EXERCISE BRIEF: Find and copy every line in the records that includes the string "addr".

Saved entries

Start of Block

Lemma getsort_spec t room st r st' :
  tab_ok st -> getsort t room st = (r, st') ->
  tab_ok st' /\ heap st' = heap st /\ symhash st' = symhash st /\ nsyms st' = nsyms st /\
  match r with
  | Some l => nsyms st <> 0 /\ sorted_list t st l
  | None => nsyms st = 0 \/ room = false
  end.
Proof.
  intros Hok. unfold getsort. destruct (Z.eqb_spec (nsyms st) 0) as [E|E].
  { intros [= <- <-]. split_and!; try done. by left. }
  destruct (symsort st t) as [l|] eqn:Es.
  { intros [= <- <-]. split_and!; try done. by apply (tab_sort st Hok). }
  assert (forall l st1, l ≡ₚ syms st -> heap st1 = heap st -> symhash st1 = symhash st ->
    nsyms st1 = nsyms st -> (forall t' l', t' <> t -> symsort st1 t' = Some l' ->
      symsort st t' = Some l') ->
    forall r st', (qsort (sort_cmp t (heap st1)) l,
      set_sort t (qsort (sort_cmp t (heap st1)) l) st1) = (r, st') ->
    tab_ok st' /\ heap st' = heap st /\ symhash st' = symhash st /\ nsyms st' = nsyms st /\
    match r with
    | Some l => nsyms st <> 0 /\ sorted_list t st l
    | None => nsyms st = 0 \/ room = false end) as Hsort.
  { intros l st1 Hl Eh Eh' En Hoth r0 st0. rewrite Eh.
    destruct (sort_correct nat (sort_cmp t (heap st)) l _) as (l' & Hq & Hp & Hss).
    rewrite Hq. intros [= <- <-].
    assert (sorted_list t st l') as Hsl by (split; [by rewrite <- Hp|done]).
    split; [|destruct t; by split_and!].
    apply (tab_ok_same st); try (by destruct t).
    intros t' k Hk. destruct (decide (t' = t)) as [->|Hne].
    - assert (k = l') as -> by (destruct t; cbn in Hk; congruence). done.
    - apply (tab_sort st Hok). apply Hoth; [done|]. by destruct t, t'. }
  destruct room.
  - apply Hsort; done.
  - destruct (symsort st (other t)) as [l|] eqn:Eo.
    + destruct (tab_sort st Hok _ l Eo) as [Hp _].
      apply (Hsort l (set_sort (other t) None st)); try (by destruct t).
      intros t' l' Hne. destruct t, t'; done.
    + intros [= <- <-]. split_and!; try done. by right.
Qed.

(** ** The search by value *)

(** [r] is the symbol nearest to [addr] from below, if there is one. *)
Definition nearest (st : symtab) (addr : Z) (r : option nat) : Prop :=
  match r with
  | Some p => p ∈ syms st /\ s_value (deref (heap st) p) <= addr /\
      forall q, q ∈ syms st -> s_value (deref (heap st) q) <= addr ->
        s_value (deref (heap st) q) <= s_value (deref (heap st) p)
  | None => forall q, q ∈ syms st -> addr < s_value (deref (heap st) q)
  end.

End of Block

ANSWER BOX:
(** [r] is the symbol nearest to [addr] from below, if there is one. *)
Definition nearest (st : symtab) (addr : Z) (r : option nat) : Prop :=
  | Some p => p ∈ syms st /\ s_value (deref (heap st) p) <= addr /\
      forall q, q ∈ syms st -> s_value (deref (heap st) q) <= addr ->
  | None => forall q, q ∈ syms st -> addr < s_value (deref (heap st) q)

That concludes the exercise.